Illegal state funding
The Minsk International Grammar School’s teachers are only paid $470 a month, have to bring their own lunch and fund their own transportation but do receive a 50% discount for enrolling their own children into the school.
BIC’s estimates show that the annual school fee is approximately $3,000 per child, which would amount to an annual tuition revenue of $1mn.
Despite having this large main income, the tender documents obtained by the Cyber Partisans reveal that the school has regularly been receiving government subsidies.
Between 2020 and 2022, the school received over $100,000 for equipment such as laptops, sound systems and photocopy machines. In 2022, the school also received $40,000 for “facilities and grounds cleaning services,” and for four months in 2021 received subsidies for student lunches.
However, according to Belarusian legislation, such funding may only be granted from September 1 this year.
Upon asking Abielskaya how her school was able to receive this funding for two years before the law came into force, she replied that the question was not for her to answer, but the school’s accountants and administrators didn’t wish to answer the question either.

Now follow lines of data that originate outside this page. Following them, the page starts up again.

(** [try { m } catch (err) { return h(err) }] around a whole function
    body. *)
Definition tryCatch {A : Type} (m : Route A) (h : option string -> A)
  : Trace -> A * Trace :=
  fun tr =>
    match m tr with
    | (Fulfilled a, tr') => (a, tr')
    | (Rejected e, tr') => (h e, tr')
    end.

Declare Scope route_scope.
Delimit Scope route_scope with route.

Notation "x <- m ;; k" := (bind m (fun x => k))
  (at level 61, m at next level, right associativity) : route_scope.

(* ================================================================== *)
(** ** The annotation service *)
(* ================================================================== *)

(** The Vision client.  [webDetection], [objectLocalization] and
    [imageProperties] are missing on some versions of the SDK: the route
    checks [typeof ... === "function"] before it calls them. *)
Record VisionClient : Type := mkVisionClient {
  logoDetection : Buffer -> Settled (option (list Annotation));
  labelDetection : Buffer -> Settled (option (list Annotation));
  textDetection : Buffer -> Settled (option (list Annotation));
  webDetection : option (Buffer -> Settled (option (list Annotation)));
  objectLocalization : option (Buffer -> Settled (option (list LocalizedObject)));
  imageProperties : option (Buffer -> Settled (option (list ColorInfo)));
  getProjectId : Settled string
}.

(** A guarded call: [typeof client.m === "function" ? client.m(...) :
    Promise.resolve([{}])]; the chain read from [[{}]] is nullish. *)
Definition guarded {A : Type} (method : string)
  (m : option (Buffer -> Settled (option A))) (image : Buffer)
  : Route (Settled (option A)) :=
  match m with
  | Some f => issue (VisionCall method image) (f image)
  | None => ret (Fulfilled None)
  end.

Open Scope route_scope.
Lemma save_link_round_trip_witness :
  let st' := fst (Bot.whisper_inline_handler Scenario.q_alice Scenario.env_alice
                    Bot.init) in
  ∃ arts, snd (Bot.whisper_inline_handler Scenario.q_alice Scenario.env_alice
                 Bot.init)
          = [Bot.InlineAnswer arts 3 true]
    ∧ (∃ a row label url, a ∈ arts ∧ row ∈ Bot.art_keyboard a
                          ∧ Bot.UrlButton label url ∈ row)
    ∧ ∀ a row label url u,
        a ∈ arts → row ∈ Bot.art_keyboard a → Bot.UrlButton label url ∈ row →
        url = "https://t.me/" +:+ "lowvoicebot" +:+ "?start="
              +:+ "SAVE_" +:+ Scenario.W1
        ∧ Commands.deep_link_match ("SAVE_" +:+ Scenario.W1) = Some Scenario.W1
        ∧ (authorized u Scenario.w_alice →
           Commands.on_start u ("SAVE_" +:+ Scenario.W1) st'
           = Commands.Saved [Bot.MessageAnswer (Bot.save_text Scenario.w_alice)]).
Proof.
  apply (save_link_round_trip Scenario.q_alice Scenario.env_alice Bot.init
           "@bob" "the code is 4711" "Bob"); vm_compute; reflexivity.
Defined.

(** ** The /start command *)

Section Start.
Lemma remove_same_data this s p c s' :
  remove this s p = Some (c, s') →
  same_data s s' ∧ cache s' = cache s ∧
  capacity c = capacity this ∧ expiration c = expiration this.
Proof.
  unfold remove. intros (e & He & H)%bind_Some.
  apply bind_Some in H as ([this1 s1] & H1 & H).
  apply bind_Some in H as (e1 & He1 & H).
  assert (same_data s s1 ∧ cache s1 = cache s ∧
          capacity this1 = capacity this ∧ expiration this1 = expiration this)
    as (Hs1 & Hc1 & Hcap1 & Hex1).
  { destruct (prev e) as [q|].
    - apply bind_Some in H1 as (s2 & Hu & [= <- <-]).
      by destruct (update_links_same_data _ _ _ _ Hu (λ _, eq_refl)).
    - by injection H1 as <- <-. }
  destruct (next e1) as [q|].
  - apply bind_Some in H as (s2 & Hu & [= <- <-]).
    destruct (update_links_same_data _ _ _ _ Hu (λ _, eq_refl)) as [Hs2 Hc2].
    split; [by eapply LinkedCacheFacts.same_data_trans|]. split; [congruence|done].
  - injection H as <- <-. done.
Qed.

Lemma addToFront_same_data this s p c s' :
  addToFront this s p = Some (c, s') →
  same_data s s' ∧ cache s' = cache s ∧
  capacity c = capacity this ∧ expiration c = expiration this ∧
  is_Some (tail c).
Proof.
  unfold addToFront. intros (s1 & Hu1 & H)%bind_Some.
  apply bind_Some in H as (s2 & Hu2 & H).
  apply bind_Some in H as (s3 & Hu3 & [= <- <-]).
  destruct (update_links_same_data _ _ _ _ Hu1 (λ _, eq_refl)) as [Hs1 Hc1].
  destruct (update_links_same_data _ _ _ _ Hu2 (λ _, eq_refl)) as [Hs2 Hc2].
  assert (same_data s2 s3 ∧ cache s3 = cache s2) as [Hs3 Hc3].
  { destruct (head this) as [q|].
    - by apply (update_links_same_data _ _ _ _ Hu3 (λ _, eq_refl)).
    - by injection Hu3 as <-. }
  split.
  { eapply LinkedCacheFacts.same_data_trans; [|done].
    by eapply LinkedCacheFacts.same_data_trans. }
  split; [congruence|]. simpl.
  destruct (tail this) eqn:Ht; simpl; rewrite ?Ht; split_and!; eauto.
Qed.

Lemma moveToFront_same_data this s p c s' :
  moveToFront this s p = Some (c, s') →
  same_data s s' ∧ cache s' = cache s ∧
  capacity c = capacity this ∧ expiration c = expiration this ∧
  is_Some (tail c).
Proof.
  unfold moveToFront. intros ([this1 s1] & Hr & Ha)%bind_Some.
  destruct (remove_same_data _ _ _ _ _ Hr) as (Hs1 & Hc1 & Hcap1 & Hex1).
  destruct (addToFront_same_data _ _ _ _ _ Ha) as (Hs2 & Hc2 & Hcap2 & Hex2 & Ht).
  split; [by eapply LinkedCacheFacts.same_data_trans|].
  split; [congruence|]. split; [congruence|]. split; [congruence|done].
Qed.

Lemma evict_same_data this s k c s' :
  evict this s k = Some (c, s') →
  same_data s s' ∧ cache s' = delete k (cache s) ∧
  capacity c = capacity this ∧ expiration c = expiration this.
Proof.
  unfold evict. destruct (cache s !! k) as [p|] eqn:Hk.
  - intros Hr. destruct (remove_same_data _ _ _ _ _ Hr) as (Hs & Hc & ? & ?).
    split; [done|]. by split.
  - intros [= <- <-]. split; [done|]. split; [|done].
    by rewrite delete_id.
Qed.

(** ** The map tells the truth, sweeps or not *)

Lemma coherent_same_data s s' m :
  coherent s m → same_data s s' →
  (∀ k p, cache s' !! k = Some p → cache s !! k = Some p) →
  coherent s' m.
Proof.
  intros Hco Hs Hc k p Hp%Hc. destruct (Hco k p Hp) as (e & He & Hk & Hv).
  specialize (Hs p). unfold data_at in Hs. rewrite He in Hs.
  destruct (entries s' !! p) as [e'|]; [|done]. simpl in Hs.
  injection Hs as Hk' Hv' _. exists e'. split; [done|]. by rewrite Hk', Hv'.
Qed.

Lemma coherent_pointer_inj s m k k' p :
  coherent s m → cache s !! k = Some p → cache s !! k' = Some p → k = k'.
Proof.
  intros Hco (e & He & <- & _)%Hco (e' & He' & <- & _)%Hco. congruence.
Qed.

Lemma coherent_update f p s s' m :
  coherent s m → update f p s = Some s' →
  (∀ e, key (f e) = key e ∧ value (f e) = value e) → coherent s' m.
Proof.
  intros Hco (e & He & ->)%update_inv Hf k q Hq. simpl in *.
  destruct (Hco k q Hq) as (e0 & He0 & Hk & Hv).
  destruct (decide (p = q)) as [->|].
  - exists (f e). rewrite lookup_insert_eq. destruct (Hf e) as [-> ->].
    by simplify_eq.
  - exists e0. by rewrite lookup_insert_ne.
Qed.

Lemma delete_sub (m : gmap Z ptr) k k' p :
  delete k m !! k' = Some p → m !! k' = Some p.
Proof. by intros [_ ?]%lookup_delete_Some. Qed.

Lemma Get_coherent this s k now1 now2 c s' r m :
  coherent s m → Get this s k now1 now2 = Some (c, s', r) →
  coherent s' m ∧
  ((r = miss ∧ stored s' k = None) ∨
   (m k = Some r ∧ stored s' k = Some (k, r, now1))).
Proof.
  intros Hco. unfold Get. destruct (cache s !! k) as [p|] eqn:Hk.
  - intros (s1 & Hu & H)%bind_Some.
    assert (Hco1 : coherent s1 m) by (by eapply coherent_update).
    pose proof Hu as (e0 & He0 & Hs1)%update_inv.
    apply bind_Some in H as (e & He & H).
    assert (e = set_timestamp now1 e0) as ->.
    { rewrite Hs1 in He. simpl in He. rewrite lookup_insert_eq in He. congruence. }
    assert (Hc1 : cache s1 = cache s) by (by rewrite Hs1).
    destruct (Since now2 (timestamp (set_timestamp now1 e0)) >? expiration this)%Z.
    + apply bind_Some in H as ([c1 s2] & Hev & [= <- <- <-]).
      destruct (evict_same_data _ _ _ _ _ Hev) as (Hs & Hc & _).
      split.
      * eapply coherent_same_data; [done|done|].
        intros k' q. rewrite Hc. apply delete_sub.
      * left. split; [done|]. unfold stored. by rewrite Hc, lookup_delete_eq.
    + apply bind_Some in H as ([c1 s2] & Hmv & H).
      apply bind_Some in H as (e' & He' & [= <- <- <-]).
      destruct (moveToFront_same_data _ _ _ _ _ Hmv) as (Hs & Hc & _).
      assert (Hco2 : coherent s2 m).
      { eapply coherent_same_data; [done|done|]. intros k' q. by rewrite Hc. }
      split; [done|]. right.
      destruct (Hco2 k p) as (e2 & He2 & Hk2 & Hv2); [by rewrite Hc, Hc1|].
      assert (e2 = e') as -> by congruence. split; [done|].
      unfold stored. rewrite Hc, Hc1, Hk. simpl. unfold data_at. rewrite He'.
      simpl. unfold data. rewrite Hk2. repeat f_equal.
      specialize (Hs p). unfold data_at in Hs. rewrite He', He in Hs.
      simpl in Hs. by injection Hs.
  - intros [= <- <- <-]. split; [done|]. left. split; [done|].
    unfold stored. by rewrite Hk.
Qed.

According to BIC’s sources, the school had indeed no legal basis to receive these government subsidies, and that the school’s founders “twisted the government’s arm” for cash support over the two years. Today when the school is legally entitled to receive such funding, it is still the only one of its kind to do so.
A widespread problem
The Minsk International Grammar school is not the only school dedicated to the children of the Minsk elite. Previously, the common “School 16” became the elite “Grammar School 16” after updates to accommodate Lukashenko’s first granddaughter, and his grandson Viktor graduated from there in 2022.
Anonymous online reviews of Grammar School 16 claim that the school forces the children’s highly politically influential parents to give donations for the maintenance of overcrowded classrooms. Lukashenko’s daughter-in-law and her friend are both in the school’s Steering Committee.
While the regime doesn’t hesitate to send the MVD’s “Main Directorate for Combating Organised Crime and Corruption” against opposition activists, independent newspapers and private companies claiming that they’ve for instance forgotten to pay an electricity bill in the right manner, the country’s political elite reigns freely when it comes to corruption.
Through the Cyber Partisans’ documents, and the investigative journalism of BIC, many more corruption cases are bound to be revealed.